A Glimpse into the history of the Louvre

The Louvre’s architectural journey is a demonstration of France’s socio-political landscape, from its position as a mediaeval fortress under King Philip II to the expansion of its original purpose to include the intermittent usage of the Louvre building as a royal residence between the 1300s and the 1700s and, post-1793, as the museum it is today. One of the oldest sections of the Palace still stands as the Lescot Wing, dated from the 1540s after the renovation by King Francis I.

Other parts of the Louvre Palace’s architecture history also remain, such as the expansion of the building by various Kings across history, renovations by each era’s Le Louvre architect, and so forth. Still, it is also true that in the 21st century, all of this has culminated in the Louvre Palace becoming one of the best galleries in the world.

Regardless, in terms of architecture itself, each layer tells its history. During the reign of King Francis I, the Louvre acquired a Renaissance facade and, at other points in time, mirroring the larger socio-political elements of society, amalgamated endless elements of mediaeval, Renaissance, and modern architectural styles.

sculptures on the louvre palace facade

Le Louvre Architect

louvre palace entrance

But who was the mind behind the beauty and architecture? Who were the original Le Louvre architects?

History puts the metamorphosis of the Louvre into an unforgettable museum at the credit of visionary architects like Pierre Lescot and Louis Le Vau, whose contributions led to remarkable designs.

For example, the Lescot Wing marked a departure from mediaeval aesthetics. Le Vau’s guidance led to the Louvre building embracing classical symmetry and grandeur, which does, indeed, place it securely within its status as a cultural beacon.

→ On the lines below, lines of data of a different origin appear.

Lemma insert_ratchet_rows id b st st' :
  Located st → body st id = None → ratchet_payload (db_payload b) = true →
  insert_body id b st = (st', Ok tt) → same_rows st st' ∧ Located st' ∧ stored st' = <[id := b]> (stored st).
Proof.
  intros HL HN HP HI. pose proof (insert_body_located st id b HL) as HX. rewrite HI in HX.
  destruct HX as (HL' & HT & HS). destruct (row_takes st b); [|done]. split_and!; [|done..].
  revert HI. unfold insert_body. cbv zeta.
  set (st0 := match es_tx_place st !! id with Some _ => remove_body id st | None => st end).
  destruct (remove_if_contained st id HL) as (HL0 & HN0 & HB0 & _). cbv zeta in HL0, HN0, HB0. fold st0 in HL0, HN0, HB0.
  assert (same_rows st st0) as HR by (unfold st0; case_match; [by apply remove_absent_rows|done]).
  destruct (write_row id b st0) as [st''|] eqn:E; [|done]. intros [= <-]. etrans; [exact HR|].
  assert (stored st0 = stored st) as HS0.
  { apply map_eq. intros id'. rewrite !stored_lookup, HB0 by done. by case_decide; [subst|]. }
  apply write_row_rows with id b; try done; [|by rewrite HS0]. by rewrite HS0, stored_lookup.
Qed.

(** * What the rows still tell *)

Lemma scan_row_fmap {A B} (h : A → B) (f : IdentityConversation → option A) cid st :
  scan (row cid (λ kind, h <$> f kind)) st = (λ '(u, i, a), (u, i, h a)) <$> scan (row cid f) st.
Proof.
  unfold scan. rewrite <-find_map_fmap. apply find_map_ext. intros [[u i] ident] _. unfold row.
  destruct (id_conversations ident !! cid) as [kind|]; cbn; [|done]. by destruct (f kind).
Qed.

Section Told.
Context (st st' : EngineState) (HR : steady st st').

Lemma steady_scope cid : scope_of st' cid = scope_of st cid.
Proof.
  assert (∀ s, scope_of s cid = match scan (row cid (λ kind, const tt <$> Some kind)) s with
    | Some (u, i, _) => Some (ScopeIdentity u i) | None => device_row cid (λ _, Some ScopeDevice) s end) as HE.
  { intros s. rewrite scan_row_fmap. unfold scope_of. by destruct (scan _ s) as [[[]]|]. }
  rewrite !HE. rewrite (sy_scan _ _ HR) by (by intros [| |[]]). by rewrite (sy_device _ _ HR) by (by intros []).
Qed.

Lemma steady_owner cid : owner st' cid = owner st cid.
Proof. unfold owner. by rewrite steady_scope. Qed.

Lemma steady_is_sync cid : is_sync st' cid = is_sync st cid.
Proof.
  unfold is_sync. apply bool_decide_ext.
  pose proof (sy_device _ _ HR unit (λ _, Some tt) cid) as HD. specialize (HD ltac:(by intros [])).
  unfold device_row in HD. by destruct (dv_conversations (es_device st') !! cid), (dv_conversations (es_device st) !! cid).
Qed.

Lemma steady_parent cid : established_parent st' cid = established_parent st cid.
Proof.
  unfold established_parent. rewrite (sy_scan _ _ HR) by (by intros [| |[]]).
  by rewrite (sy_device _ _ HR) by (by intros []).
Qed.

Lemma steady_secret cid : established_secret st' cid = established_secret st cid.
Proof.
  unfold established_secret. rewrite (sy_scan _ _ HR) by (by intros [| |[]]).
  by rewrite (sy_device _ _ HR) by (by intros []).
Qed.

Lemma steady_party cid : party st' cid = party st cid.
Proof.
  unfold party, dm_party, sync_party. rewrite (sy_scan _ _ HR) by (by intros [| |[]]).
  by rewrite (sy_device _ _ HR) by (by intros []).
Qed.

Lemma steady_ticket cid : ticket st' cid = ticket st cid.
Proof. by rewrite !ticket_party, steady_party. Qed.

Lemma steady_group cid : bare_live <$> group_live st' cid = bare_live <$> group_live st cid.
Proof.
  assert (∀ s, bare_live <$> group_live s cid = match scan (row cid (λ kind, (λ phase, match phase with
      | GroupIsLive live => Some (bare_live live) | _ => None end) <$> group_phase_of kind)) s with
    | Some (_, _, Some live) => Some live | _ => None end) as HE.
  { intros s. rewrite scan_row_fmap. unfold group_live, group_phase.
    destruct (scan _ s) as [[[u i] [live|o|r]]|]; done. }
  rewrite !HE. by rewrite (sy_scan _ _ HR) by (by intros [| |[]]).
Qed.

End Told.

Section ToldRows.
Context (st st' : EngineState) (HR : same_rows st st').
Let HS := rows_steady _ _ HR.

Lemma rows_handshake {B} (dm : DmHandshakeTx → option B) sync cid :
  handshake_find dm sync st' cid = handshake_find dm sync st cid.
Proof.
  unfold handshake_find, dm_handshake_log, sync_handshake_log.
  rewrite (sr_scan _ _ HR) by (by intros [| |[]]). by rewrite (sr_device _ _ HR) by (by intros []).
Qed.

Lemma rows_material cid : local_material st' cid = local_material st cid.
Proof.
  unfold local_material, identity_keys. rewrite (steady_is_sync _ _ HS), (steady_owner _ _ HS), (sr_keys _ _ HR).
  destruct (is_sync st cid); [done|]. destruct (owner st cid) as [[u i]|]; cbn; [|done].
  by rewrite (sr_created _ _ HR).
Qed.
End ToldRows.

The Louvre Exhibition: A Modern Look Into One Of The Best Galleries In The World

The Louvre Palace, majorly dedicated to the arts and museum needs, is divided into three wings for the allocation of a relatively categorical system of distribution.

  • The Sully Wing, for example, is to the East and refers to a cluster of attached square-shaped buildings offering visitors a range of artwork from different centuries and locations worldwide.
  • The Richelieu Wing is to the North, housed in an array of almost symmetrical buildings. It also boasts antiquities, paintings, decorative arts, and sculptures open for the visitor’s viewing.
  • The third art wing is the Denon Wing, a collection of buildings between the Cour Napoléon and the Seine, named after the first museum director. The artwork in this wing is vast and untouchable, especially its boast of holding French Crown Jewels.

Additionally, new Louvre exhibitions are held throughout the year, facilitated and buoyed by the partners to Louvre and interested contributors, marking there a new need to visit the Louvre Palace, too!

The permanent collections include The Salle des Etats, Sculptures, Egyptian Art & Antiquities, The Grande Galerie, and more.